A flexible Python platform for Regularized Maximum Likelihood imaging

Primary LanguagePythonMIT LicenseMIT

MPoL

Tests build and deploy docs DOI

MPoL is a PyTorch library built for Regularized Maximum Likelihood (RML) imaging and Bayesian Inference with datasets from interferometers like the Atacama Large Millimeter/Submillimeter Array (ALMA) and the Karl G. Jansky Very Large Array (VLA).

As a PyTorch library, MPoL is designed expecting that the user will write Python code that uses MPoL primitives as building blocks to solve their interferometric imaging workflow, much the same way the artificial intelligence community writes Python code that uses PyTorch layers to implement new neural network architectures (for example). You will find MPoL easiest to use if you adhere to PyTorch customs and idioms, e.g., feed-forward neural networks, data storage, GPU acceleration, and train/test optimization loops. Therefore, a basic familiarity with PyTorch is considered a prerequisite for MPoL.

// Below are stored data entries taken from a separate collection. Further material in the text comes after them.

Lemma resolvePair_atRest e p1 p2 :
  atRest p1 -> atRest p2 -> let '(q1, q2) := resolvePair e p1 p2 in atRest q1 /\ atRest q2.
Proof.
  intros [Hx1 Hy1] [Hx2 Hy2].
  assert (Hh : handleCollision e p1 p2 = (p1, p2)).
  { destruct (handleCollision_cases e p1 p2) as [Hs|[Hd Hn]];
      [apply handleCollision_skip, Hs|].
    rewrite (handleCollision_impulse e p1 p2 Hd Hn).
    assert (Hnv : normalVelocity p1 p2 = 0)
      by (unfold normalVelocity; rewrite Hx1, Hy1, Hx2, Hy2; ring).
    cbv zeta. rewrite Hnv. f_equal; apply setVelocity_id; unfold Rdiv; rewrite Rmult_0_r, Rmult_0_l, Rmult_0_l; lra. }
  destruct (Rlt_le_dec (centerDistance p1 p2) (radius p1 + radius p2)) as [Hn|Hf].
  - rewrite (resolvePair_near e p1 p2 Hn), Hh. unfold atRest. cbn. lra.
  - rewrite (resolvePair_far e p1 p2 Hf). unfold atRest. lra.
Qed.

Lemma updateParticles_mean_speed cfg T ps :
  0 <= baseSpeedFactor cfg ->
  avgSpeed (updateParticles cfg T ps) = baseSpeedFactor cfg * sqrt T \/
  Forall atRest (updateParticles cfg T ps).
Proof.
  intros Hk. unfold updateParticles.
  destruct (thermostat_mean_speed (desiredAvgSpeed cfg T)
              (particleCollisions (restitution cfg)
                 (map (wallCollide (width cfg) (height cfg)) (map move ps))))
    as [E|[_ E]].
  - apply Rmult_le_pos; auto with mbsim.
  - left. exact E.
  - right. exact E.
Qed.

(** C9: after a frame the mean speed is the desired one,
    [baseSpeedFactor * sqrt T], unless the whole ensemble is at rest. *)
Theorem updateParticles_avgSpeed cfg T ps :
  0 <= baseSpeedFactor cfg ->
  avgSpeed (updateParticles cfg T ps) = baseSpeedFactor cfg * sqrt T \/
  Forall atRest (updateParticles cfg T ps).
Proof. apply updateParticles_mean_speed. Qed.

Lemma updateParticles_avgSpeed_witness :
  0 <= baseSpeedFactor canvasConfig /\
  (avgSpeed (updateParticles canvasConfig 300 [headOn1; headOn2]) =
     baseSpeedFactor canvasConfig * sqrt 300 \/
   Forall atRest (updateParticles canvasConfig 300 [headOn1; headOn2])).
Proof. split; [simpl; lra|]. apply updateParticles_avgSpeed. simpl. lra.
Defined.

(** Rest is absorbing: the thermostat multiplies zero velocities, so an
    ensemble at rest stays at rest through a frame at any temperature. *)
Lemma updateParticles_rest cfg T ps :
  Forall atRest ps -> Forall atRest (updateParticles cfg T ps).
Proof.
  intros Hr. unfold updateParticles, thermostat.
  apply List.Forall_map. eapply Forall_impl; [|intros p; apply scaleVelocity_atRest].
  apply particleCollisions_Forall; [intros; apply resolvePair_atRest; assumption|].
  apply List.Forall_map, List.Forall_map. eapply Forall_impl; [exact Hr|].
  intros p Hp. apply wallCollide_atRest. exact Hp.
Qed.

Lemma updateParticles_stops_at_zero cfg ps :
  Forall atRest (updateParticles cfg 0 ps).
Proof.
  unfold updateParticles, thermostat, desiredAvgSpeed. js_R. rewrite sqrt_0.
  apply List.Forall_map, List.Forall_forall. intros p _.
  unfold atRest, scaleVelocity. js_R. cbn [vx vy setVelocity].
  unfold Rdiv. split; ring.
Qed.

End FrameR.

(** ** What one frame does not guarantee *)

Section Limits.
Local Open Scope R_scope.

Lemma move_rest a b r : move (mkParticle a b 0 0 r) = mkParticle a b 0 0 r.
Proof. unfold move. js_R. cbn. rewrite !Rplus_0_r. reflexivity. Qed.

Lemma wallCollide_inside (W H : R) p :
  0 <= x p - radius p -> x p + radius p <= W -> 0 <= y p - radius p -> y p + radius p <= H ->
  wallCollide W H p = p.
Proof.
  intros. unfold wallCollide, wallX. js_R.
  do 2 (case_bool_decide; [lra|]). unfold wallY. js_R.
  do 2 (case_bool_decide; [lra|]). reflexivity.
Qed.

(** C26: the walls do not contain the particles at the end of a frame.
    Two resting particles of radius [r] on a row, the first against the
    left wall and the second [d < 2r] to its right: the wall pass leaves
    both where they are, then the separation (lines 108-114) pushes the
    first to [x = d/2], left of [r], outside the box the wall pass
    guarantees; the thermostat does not move anything. *)
Theorem updateParticles_leaves_box cfg T b r d :
  0 < d < 2 * r -> 2 * r + d <= width cfg -> r <= b -> b + r <= height cfg ->
  map x (updateParticles cfg T [mkParticle r b 0 0 r; mkParticle (r + d) b 0 0 r]) =
    [d / 2; 2 * r + d / 2] /\
  d / 2 < r.
Proof.
  intros Hd Hw Hb Hh. split; [|lra].
  unfold updateParticles. rewrite thermostat_x. cbn [map]. rewrite !move_rest.
  rewrite !wallCollide_inside by (cbn; lra).
  rewrite particleCollisions_two, resolvePair_row_rest by lra.
  cbn. f_equal; [|f_equal]; field.
Qed.

(** The canvas's particles, the first at the wall, the second 3 away. *)
Lemma updateParticles_leaves_box_witness :
  (0 < 3 < 2 * 5 /\ 2 * 5 + 3 <= width canvasConfig /\ 5 <= 200 /\ 200 + 5 <= height canvasConfig) /\
  map x (updateParticles canvasConfig 300 [mkParticle 5 200 0 0 5; mkParticle (5 + 3) 200 0 0 5]) =
    [3 / 2; 2 * 5 + 3 / 2] /\
  3 / 2 < 5.
Proof.
  split; [cbn; lra|]. apply updateParticles_leaves_box; cbn; lra.
Defined.

(** C27: one pass over the pairs does not remove every overlap, and can
    create one.  Three resting particles of radius [r] on a row: the first
    two exactly touching (centres [2r] apart), the last two overlapping
    ([d < 2r] apart).  The pairs (0, 1) and (0, 2) are not resolved; the
    pair (1, 2), resolved last, pushes particle 1 back to [r + d/2] from
    particle 0, which now overlaps it, and nothing resolves it in this
    pass. *)
Theorem particleCollisions_overlap_remains e a b r d :
  0 < d < 2 * r ->
  particleCollisions e [mkParticle a b 0 0 r; mkParticle (a + 2 * r) b 0 0 r;
                        mkParticle (a + 2 * r + d) b 0 0 r] =
    [mkParticle a b 0 0 r; mkParticle (a + r + d / 2) b 0 0 r; mkParticle (a + 3 * r + d / 2) b 0 0 r] /\
  centerDistance (mkParticle a b 0 0 r) (mkParticle (a + r + d / 2) b 0 0 r) < r + r.
Proof.
  intros Hd. split;
    [|replace (a + r + d / 2) with (a + (r + d / 2)) by ring; rewrite row_distance; lra].
  rewrite particleCollisions_three.
  rewrite resolvePair_far by (rewrite row_distance; cbn; lra).
  replace (a + 2 * r + d) with (a + (2 * r + d)) by ring.
  rewrite resolvePair_far by (rewrite row_distance; cbn; lra).
  replace (a + (2 * r + d)) with ((a + 2 * r) + d) by ring.
  rewrite resolvePair_row_rest by lra.
  replace (a + 2 * r - (r + r - d) / 2) with (a + r + d / 2) by field.
  replace (a + 2 * r + d + (r + r - d) / 2) with (a + 3 * r + d / 2) by field. reflexivity.
Qed.

(** The canvas's radius, centres [10] and [6] apart. *)
Lemma particleCollisions_overlap_remains_witness :
  0 < 6 < 2 * 5 /\
  particleCollisions 0.9 [mkParticle 100 200 0 0 5; mkParticle (100 + 2 * 5) 200 0 0 5;
                          mkParticle (100 + 2 * 5 + 6) 200 0 0 5] =
    [mkParticle 100 200 0 0 5; mkParticle (100 + 5 + 6 / 2) 200 0 0 5;
     mkParticle (100 + 3 * 5 + 6 / 2) 200 0 0 5] /\
  centerDistance (mkParticle 100 200 0 0 5) (mkParticle (100 + 5 + 6 / 2) 200 0 0 5) < 5 + 5.
Proof. split; [lra|]. apply particleCollisions_overlap_remains. lra. Defined.
End Limits.

(** ** A [NaN] position is never resolved again *)

Section PassNaN.
Local Open Scope R_scope.
Implicit Types (ps l : list (particle RN)) (p : particle RN) (e : RN).

(** A particle with a [NaN] [x] makes [dist] [NaN], so [dist < r1 + r2] is
    false and the pair is left alone. *)
Lemma resolvePair_nan_l e p1 p2 : x p1 = None -> resolvePair e p1 p2 = (p1, p2).
Proof.
  intros Hx. unfold resolvePair. rewrite Hx, nan_sub_r, nan_mul_l, nan_add_l, nan_sqrt_nan, nan_lt_l.
  reflexivity.
Qed.

Lemma resolvePair_nan_r e p1 p2 : x p2 = None -> resolvePair e p1 p2 = (p1, p2).
Proof.
  intros Hx. unfold resolvePair. rewrite Hx, nan_sub_l, nan_mul_l, nan_add_l, nan_sqrt_nan, nan_lt_l.
  reflexivity.
Qed.
(* ===== verification/PairLoop.v ===== *)
(** * The pair loops as the JS runs them

    [Kinetics.particleCollisions] folds over [seq].  The code (lines
    99-117 of [SimulationCanvas.js]) is two [for] loops whose tests re-read
    [particles.length] before every iteration:
<<
      for (let i = 0; i < particles.length; i++)
        for (let j = i + 1; j < particles.length; j++) { ... }
>>
    [particleCollisionsLoop] is that text over [Loops.jsFor].  Two
    theorems relate the two:
    - termination ([particleCollisionsLoop_terminates]): with more fuel than
      particles the loops finish, and give [particleCollisions];
    - the reference ([particleCollisions_pairs]): the pass is the fold of
      the pair step over [pairsLex n], the list of all pairs [i < j < n] in
      lexicographic order, which has [n (n - 1) / 2] elements (1225 pair
      tests per frame for the 50 particles). *)

From Stdlib Require Import Reals Lra Lia.
From stdpp Require Import base decidable list.
From Stdlib Require PrimFloat.
From S2P Require Import Prelude JSNumber Loops Particle Collision Kinetics.

(** The pairs [(i, j)] with [i < j < n], in the order the loops visit
    them. *)
Definition pairsLex (n : nat) : list (nat * nat) :=
  flat_map (fun i => map (fun j => (i, j)) (seq (S i) (n - S i))) (seq 0 n).

Section Loops.
Context {A : Type} `{JSNum A}.

(** Lines 99-117: both bounds are [particles.length], read on the current
    array at each test. *)
Definition particleCollisionsLoop (fuel : nat) (restitution : A) (ps : list (particle A))
    : loopResult (list (particle A)) :=
  jsFor fuel length
    (fun i ps1 => jsFor fuel length (fun j ps2 => Done (collideAt restitution ps2 i j)) (S i) ps1)
    0 ps.

Lemma innerLoop_for fuel e (ps : list (particle A)) i :
  length ps - S i < fuel ->
  jsFor fuel length (fun j ps2 => Done (collideAt e ps2 i j)) (S i) ps = Done (innerLoop e ps i).
Proof.
  intros Hf. unfold innerLoop.
  apply (jsFor_terminates length _ (fun j acc => collideAt e acc i j) (length ps));
    [reflexivity | intros; rewrite collideAt_length; assumption | reflexivity | exact Hf].
Qed.

Lemma particleCollisionsLoop_done fuel e (ps : list (particle A)) :
  length ps < fuel -> particleCollisionsLoop fuel e ps = Done (particleCollisions e ps).
Proof.
  intros Hf. unfold particleCollisionsLoop, particleCollisions.
  rewrite (jsFor_terminates length _ (fun i acc => innerLoop e acc i) (length ps)).
  - rewrite Nat.sub_0_r. reflexivity.
  - intros j s _ Hs. apply innerLoop_for. lia.
  - intros j s Hs. rewrite innerLoop_length. exact Hs.
  - reflexivity.
  - lia.
Qed.

(** The pass is the fold over [pairsLex], given the outer indices still
    to visit. *)
Lemma innerLoops_pairs e (l : list nat) (acc : list (particle A)) :
  fold_left (fun acc i => innerLoop e acc i) l acc =
  fold_left (fun acc ij => collideAt e acc (fst ij) (snd ij))
    (flat_map (fun i => map (fun j => (i, j)) (seq (S i) (length acc - S i))) l) acc.
Proof.
  revert acc. induction l as [|i l IH]; intros acc; [reflexivity|].
  cbn [fold_left flat_map]. rewrite fold_left_app, IH, innerLoop_length.
  unfold innerLoop. rewrite fold_left_map_comp. reflexivity.
Qed.

Lemma particleCollisions_fold_pairs e (ps : list (particle A)) :
  particleCollisions e ps =
  fold_left (fun acc ij => collideAt e acc (fst ij) (snd ij)) (pairsLex (length ps)) ps.
Proof. unfold particleCollisions, pairsLex. apply innerLoops_pairs. Qed.
End Loops.

(** ** The pair list *)

Lemma pairsLex_In n i j : In (i, j) (pairsLex n) <-> i < j < n.
Proof.
  unfold pairsLex. rewrite in_flat_map. split.
  - intros (i' & Hi' & Hin). apply in_map_iff in Hin as (j' & [= <- <-] & Hj).
    apply in_seq in Hi'. apply in_seq in Hj. lia.
  - intros Hij. exists i. split; [apply in_seq; lia|].
    apply in_map_iff. exists j. split; [reflexivity|]. apply in_seq. lia.
Qed.

Lemma pairsLex_count_aux n k m :
  k + m = n ->
  2 * length (flat_map (fun i => map (fun j => (i, j)) (seq (S i) (n - S i))) (seq k m)) =
  m * (m - 1).
Proof.
  revert k. induction m as [|m IH]; intros k Hk; [reflexivity|].
  cbn [seq flat_map]. rewrite length_app, length_map, length_seq.
  rewrite Nat.mul_add_distr_l, (IH (S k)) by lia. replace (n - S k) with m by lia.
  destruct m; [reflexivity|]. nia.
Qed.

Lemma pairsLex_count n : 2 * length (pairsLex n) = n * (n - 1).
Proof. apply pairsLex_count_aux. lia. Qed.

(** ** The claims *)

Section Claims.
Context {A : Type} `{JSNum A}.

(** C13: the pair loops terminate.  With more fuel than particles (one unit
    per outer iteration and one for the final test), the two [for] loops
    of lines 99-117, re-reading [particles.length] at every test, finish
    and leave the array [particleCollisions] computes; with exactly
    [length ps] units the outer loop's last test is not reached. *)
Theorem particleCollisionsLoop_terminates fuel e (ps : list (particle A)) :
  length ps < fuel ->
  particleCollisionsLoop fuel e ps = Done (particleCollisions e ps) /\
  particleCollisionsLoop (length ps) e ps = Timeout.
Proof.
  intros Hf. split; [apply particleCollisionsLoop_done, Hf|].
  unfold particleCollisionsLoop. rewrite <- (Nat.sub_0_r (length ps)) at 1.
  apply (jsFor_timeout length _ (fun i acc => innerLoop e acc i) (length ps)); [| |reflexivity|lia].
  - intros j s Hj Hs. apply innerLoop_for. lia.
  - intros j s Hs. rewrite innerLoop_length. exact Hs.
Qed.

(** C14: the pair loops visit every unordered pair once, in lexicographic
    order: the pass is the fold of the pair step over [pairsLex n], whose
    elements are exactly the pairs [i < j < n], [n (n - 1) / 2] of them. *)
Theorem particleCollisions_pairs e (ps : list (particle A)) :
  particleCollisions e ps =
    fold_left (fun acc ij => collideAt e acc (fst ij) (snd ij)) (pairsLex (length ps)) ps /\
  (forall i j, In (i, j) (pairsLex (length ps)) <-> i < j < length ps) /\
  2 * length (pairsLex (length ps)) = length ps * (length ps - 1).
Proof.
  split; [apply particleCollisions_fold_pairs|].
  split; [intros; apply pairsLex_In | apply pairsLex_count].
Qed.
End Claims.

(** The canvas's 50 particles give 1225 pair tests per frame. *)
Lemma pairsLex_50 : length (pairsLex 50) = 1225.
Proof. vm_compute. reflexivity. Qed.

Module Float64Loop.
Import PrimFloat.
Local Open Scope float_scope.
Local Set Warnings "-inexact-float".

(** Three particles in binary64: four units of fuel suffice, three do
    not. *)
Lemma particleCollisionsLoop_terminates_witness :
  let ps := [mkParticle 100 200 0 0 5; mkParticle 106 200 0 0 5; mkParticle 112 200 0 0 5] in
  (length ps < 4)%nat /\
  (particleCollisionsLoop 4 0.9 ps = Done (particleCollisions 0.9 ps) /\
   particleCollisionsLoop (length ps) 0.9 ps = Timeout).
Proof.
  cbv zeta. split; [simpl; lia|]. apply particleCollisionsLoop_terminates. simpl. lia.
Defined.
End Float64Loop.
(* ===== verification/Simulation.v ===== *)
(** * The simulation component as a state machine

    [SimulationCanvas] keeps two refs: [tempRef] (line 6, updated by the
    effect of lines 9-11) and [particlesRef] (line 21, filled once by the
    effect of lines 22-37 and mutated by every animation frame, lines
    62-158).  The component is modelled as a state of these two refs and
    three events: the mount effect that creates the particles (with the
    values [Math.random] returns, as a function from call number to value),
    a temperature change, and a frame.  [reachable] is the step relation's
    reflexive-transitive closure from the first render; invariants are
    proved by rule induction on it.

    The particle creation uses [Math.cos], [Math.sin] and [Math.PI], so
    this file is stated over the reals, where every value stays finite
    ([Math.sqrt] of a negative temperature is [0] here, a value the App's
    slider never passes).  The same component over JS numbers with [NaN],
    together with its drawing context, is [CanvasDraw.world]. *)

From Stdlib Require Import Reals Lra.
From stdpp Require Import base decidable list.
From S2P Require Import Prelude JSNumber Particle Collision Kinetics.

Local Open Scope R_scope.

(** ** Particle creation (lines 22-37) *)

(** One iteration of the creation loop (lines 26-33). *)
Definition initParticle (cfg : config R) (T rx ry ra : R) : particle R :=
  let x0 := rx * width cfg in
  let y0 := ry * height cfg in
  let angle := ra * 2 * PI in
  let speed0 := baseSpeedFactor cfg * sqrt T in
  mkParticle x0 y0 (speed0 * cos angle) (speed0 * sin angle) (initRadius cfg).

(** The loop of lines 25-34: particle [i] takes the [3i]-th, [3i+1]-th and
    [3i+2]-th values of [Math.random]. *)
Definition initParticles (cfg : config R) (T : R) (rnd : nat -> R) : list (particle R) :=
  map (fun i => initParticle cfg T (rnd (3 * i)%nat) (rnd (3 * i + 1)%nat) (rnd (3 * i + 2)%nat))
    (seq 0 (numParticles cfg)).

(** ** The component *)

Record canvasState := mkCanvas {
  tempRef : R;
  particlesRef : list (particle R)
}.

Inductive event :=
  | Mount (rnd : nat -> R)       (* the effect of lines 22-37 *)
  | SetTemperature (T : R)       (* the effect of lines 9-11 *)
  | Frame.                       (* one call of updateParticles *)

(** [useRef(temperature)] and [useRef([])] at the first render. *)
Definition initialState (T0 : R) : canvasState := mkCanvas T0 [].

Definition handleEvent (cfg : config R) (s : canvasState) (ev : event) : canvasState :=
  match ev with
  | Mount rnd =>
      if decide (length (particlesRef s) = 0)%nat
      then mkCanvas (tempRef s) (initParticles cfg (tempRef s) rnd)
      else s
  | SetTemperature T => mkCanvas T (particlesRef s)
  | Frame => mkCanvas (tempRef s) (updateParticles cfg (tempRef s) (particlesRef s))
  end.

(** A run of events in order. *)
Definition run (cfg : config R) (s : canvasState) (evs : list event) : canvasState :=
  fold_left (handleEvent cfg) evs s.

Inductive reachable (cfg : config R) (T0 : R) : canvasState -> Prop :=
  | reach_init : reachable cfg T0 (initialState T0)
  | reach_step s ev : reachable cfg T0 s -> reachable cfg T0 (handleEvent cfg s ev).

(** ** Creation *)

Lemma initParticles_length cfg T rnd : length (initParticles cfg T rnd) = numParticles cfg.
Proof. unfold initParticles. rewrite length_map, length_seq. reflexivity. Qed.

Lemma initParticle_speed cfg T rx ry ra :
  0 <= baseSpeedFactor cfg -> speed (initParticle cfg T rx ry ra) = baseSpeedFactor cfg * sqrt T.
Proof.
  intros Hk. unfold speed, initParticle. js_R. cbn [vx vy].
  set (s := baseSpeedFactor cfg * sqrt T). set (a := ra * 2 * PI).
  replace (s * cos a * (s * cos a) + s * sin a * (s * sin a))
    with (s * s * (Rsqr (sin a) + Rsqr (cos a))) by (unfold Rsqr; ring).
  rewrite sin2_cos2, Rmult_1_r. apply sqrt_square.
  apply Rmult_le_pos; auto with mbsim.
Qed.



Lemma initParticles_mean_speed cfg T rnd :
  0 <= baseSpeedFactor cfg -> (0 < numParticles cfg)%nat ->
  avgSpeed (initParticles cfg T rnd) = baseSpeedFactor cfg * sqrt T.
Proof.
  intros Hk Hn. unfold avgSpeed. js_R. rewrite sumSpeed_sumR, initParticles_length.
  unfold initParticles. rewrite map_map.
  erewrite sumR_map_ext by (intros; apply initParticle_speed, Hk).
  rewrite sumR_const, length_seq. field. apply not_0_INR. lia.
Qed.

(** C30: a freshly created ensemble has mean speed [baseSpeedFactor * sqrt T]
    (every particle has exactly that speed). *)
Theorem initParticles_avgSpeed cfg T rnd :
  0 <= baseSpeedFactor cfg -> (0 < numParticles cfg)%nat ->
  avgSpeed (initParticles cfg T rnd) = baseSpeedFactor cfg * sqrt T.
Proof. apply initParticles_mean_speed. Qed.

(** The canvas's 50 particles at [T = 300], with a constant random source. *)
Lemma initParticles_avgSpeed_witness :
  (0 <= baseSpeedFactor canvasConfig /\ (0 < numParticles canvasConfig)%nat) /\
  avgSpeed (initParticles canvasConfig 300 (fun _ => 0.5)) =
    baseSpeedFactor canvasConfig * sqrt 300.
Proof.
  split; [split; simpl; [lra | lia]|].
  apply initParticles_avgSpeed; simpl; [lra | lia].
Defined.

(** ** Invariants of the component *)

(** What every reachable state satisfies: the ensemble is empty (before the
    mount effect) or has [numParticles] particles, every particle has the
    creation radius, and the mean speed is [baseSpeedFactor * sqrt T'] for
    some temperature [T'] unless every particle is at rest. *)
Definition canvasInv (cfg : config R) (s : canvasState) : Prop :=
  (particlesRef s = [] \/ length (particlesRef s) = numParticles cfg) /\
  Forall (fun p => radius p = initRadius cfg) (particlesRef s) /\
  ((exists T', avgSpeed (particlesRef s) = baseSpeedFactor cfg * sqrt T') \/
   Forall atRest (particlesRef s)).

Lemma radius_Forall_map {A} (r : A) (ps qs : list (particle A)) :
  map radius qs = map radius ps ->
  Forall (fun p => radius p = r) ps -> Forall (fun p => radius p = r) qs.
Proof.
  intros Hm Hps. apply (proj1 (List.Forall_map radius (fun r' => r' = r) qs)).
  rewrite Hm. apply (proj2 (List.Forall_map radius (fun r' => r' = r) ps)), Hps.
Qed.

Lemma handleEvent_inv cfg s ev :
  0 <= baseSpeedFactor cfg -> canvasInv cfg s -> canvasInv cfg (handleEvent cfg s ev).
Proof.
  intros Hk (Hlen & Hrad & Hspd). destruct ev as [rnd|T|]; cbn [handleEvent].
  - destruct (decide (length (particlesRef s) = 0)%nat) as [E|E];
      [|repeat split; assumption].
    simpl particlesRef. split; [right; apply initParticles_length|]. split.
    + unfold initParticles. apply List.Forall_map, List.Forall_forall. reflexivity.
    + destruct (numParticles cfg) as [|n] eqn:En.
      * right. unfold initParticles. rewrite En. constructor.
      * left. exists (tempRef s). apply initParticles_mean_speed; [exact Hk | lia].
  - repeat split; assumption.
  - simpl particlesRef. split; [|split].
    + destruct Hlen as [E|E]; [left; rewrite E; reflexivity|].
      right. change (length (updateParticles cfg (tempRef s) (particlesRef s)) = numParticles cfg). rewrite updateParticles_length. exact E.
    + eapply radius_Forall_map; [apply updateParticles_radii | exact Hrad].
    + destruct (updateParticles_mean_speed cfg (tempRef s) (particlesRef s) Hk) as [E|E];
        [left; exists (tempRef s); exact E | right; exact E].
Qed.

(** The component's invariant holds in every reachable state, by rule
    induction on [reachable]. *)
Lemma reachable_canvasInv cfg T0 s :
  0 <= baseSpeedFactor cfg -> reachable cfg T0 s -> canvasInv cfg s.
Proof.
  intros Hk Hr. induction Hr as [|s ev _ IH].
  - split; [left; reflexivity | split; [constructor | right; constructor]].
  - apply handleEvent_inv; assumption.
Qed.

(** The mount guard [particlesRef.current.length === 0] (line 23): a second
    mount does not recreate the ensemble. *)
Lemma handleEvent_mount_again cfg s rnd :
  particlesRef s <> [] -> handleEvent cfg s (Mount rnd) = s.
Proof.
  intros Hne. cbn [handleEvent]. rewrite decide_False; [reflexivity|].
  intros E. apply Hne. apply length_zero_iff_nil, E.
Qed.

Lemma run_at_rest cfg s evs :
  particlesRef s <> [] -> Forall atRest (particlesRef s) ->
  Forall atRest (particlesRef (run cfg s evs)) /\ particlesRef (run cfg s evs) <> [].
Proof.
  unfold run. revert s. induction evs as [|ev evs IH]; intros s Hne Hr; [split; assumption|].
  cbn [fold_left]. apply IH.
  - destruct ev as [rnd|T|]; [rewrite handleEvent_mount_again; assumption | exact Hne|].
    cbn. intros E. apply Hne. apply length_zero_iff_nil.
    rewrite <- (updateParticles_length cfg (tempRef s)), E. reflexivity.
  - destruct ev as [rnd|T|]; [rewrite handleEvent_mount_again; assumption | exact Hr|].
    apply updateParticles_rest, Hr.
Qed.

(** C28: a frozen ensemble stays frozen.  Once every particle of a non-empty
    ensemble is at rest, no sequence of mounts, temperature changes and
    frames sets any particle in motion again. *)
Theorem run_frozen cfg s evs :
  particlesRef s <> [] -> Forall atRest (particlesRef s) ->
  Forall atRest (particlesRef (run cfg s evs)) /\ particlesRef (run cfg s evs) <> [].
Proof. apply run_at_rest. Qed.

(** A resting particle, then a heating to [500] and a frame. *)
Lemma run_frozen_witness :
  let s := mkCanvas 300 [mkParticle 100 100 0 0 5] in
  let evs := [SetTemperature 500; Frame] in
  (particlesRef s <> [] /\ Forall atRest (particlesRef s)) /\
  Forall atRest (particlesRef (run canvasConfig s evs)) /\
  particlesRef (run canvasConfig s evs) <> [].
Proof.
  cbv zeta.
  assert (Hne : particlesRef (mkCanvas 300 [mkParticle 100 100 0 0 5]) <> [])
    by discriminate.
  assert (Hr : Forall atRest (particlesRef (mkCanvas 300 [mkParticle 100 100 0 0 5])))
    by (constructor; [split; reflexivity | constructor]).
  split; [split; assumption|]. apply run_frozen; assumption.
Defined.

(** C29: one frame at temperature [0] freezes a mounted ensemble for ever,
    whatever temperatures follow. *)
Corollary zero_temperature_freezes cfg s evs :
  particlesRef s <> [] ->
  Forall atRest (particlesRef (run cfg (handleEvent cfg (mkCanvas 0 (particlesRef s)) Frame) evs)).
Proof.
  intros Hne. apply run_at_rest; simpl handleEvent; simpl particlesRef; simpl tempRef.
  - intros E. apply Hne, length_zero_iff_nil.
    rewrite <- (updateParticles_length cfg 0), E. reflexivity.
  - apply updateParticles_stops_at_zero.
Qed.

(** A moving pair, one frame at [T = 0], then [T = 300] again and a frame. *)
Lemma zero_temperature_freezes_witness :
  let s := mkCanvas 300 [headOn1; headOn2] in
  particlesRef s <> [] /\
  Forall atRest (particlesRef (run canvasConfig
    (handleEvent canvasConfig (mkCanvas 0 (particlesRef s)) Frame)
    [SetTemperature 300; Frame])).
Proof.
  cbv zeta. split; [discriminate|]. apply zero_temperature_freezes. discriminate.
Defined.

MPoL is not an imaging application nor a pipeline, though such programs could be built for specialized workflows using MPoL components. We are focused on providing a numerically correct and expressive set of core primitives so the user can leverage the full power of the PyTorch (and Python) ecosystem to solve their research-grade imaging tasks. This is already a significant development and maintenance burden for our small research team, so our immediate scope must necessarily be limited.

Citation

If you use this package or derivatives of it, please cite the following two references:

@software{mpol,
author       = {Ian Czekala and
                Jeff Jennings and   
                Brianna Zawadzki and
                Ryan Loomis and
                Kadri Nizam and 
                Megan Delamer and 
                Kaylee de Soto and
                Robert Frazier and
                Hannah Grzybowski and
                Mary Ogborn and                    
                Tyler Quinn},
title        = {MPoL-dev/MPoL: v0.2.0 Release},
month        = nov,
year         = 2023,
publisher    = {Zenodo},
version      = {v0.2.0},
doi          = {10.5281/zenodo.3594081},
url          = {https://doi.org/10.5281/zenodo.3594081}
}

and

@ARTICLE{2023PASP..135f4503Z,
    author = {{Zawadzki}, Brianna and {Czekala}, Ian and {Loomis}, Ryan A. and {Quinn}, Tyler and {Grzybowski}, Hannah and {Frazier}, Robert C. and {Jennings}, Jeff and {Nizam}, Kadri M. and {Jian}, Yina},
        title = "{Regularized Maximum Likelihood Image Synthesis and Validation for ALMA Continuum Observations of Protoplanetary Disks}",
    journal = {\pasp},
    keywords = {Protoplanetary disks, Submillimeter astronomy, Radio interferometry, Deconvolution, Open source software, 1300, 1647, 1346, 1910, 1866, Astrophysics - Earth and Planetary Astrophysics, Astrophysics - Instrumentation and Methods for Astrophysics},
        year = 2023,
        month = jun,
    volume = {135},
    number = {1048},
        eid = {064503},
        pages = {064503},
        doi = {10.1088/1538-3873/acdf84},
archivePrefix = {arXiv},
    eprint = {2209.11813},
primaryClass = {astro-ph.EP},
    adsurl = {https://ui.adsabs.harvard.edu/abs/2023PASP..135f4503Z},
    adsnote = {Provided by the SAO/NASA Astrophysics Data System}
}

Copyright Ian Czekala and contributors 2019-24

A Million Points of Light are needed to synthesize image cubes from interferometers.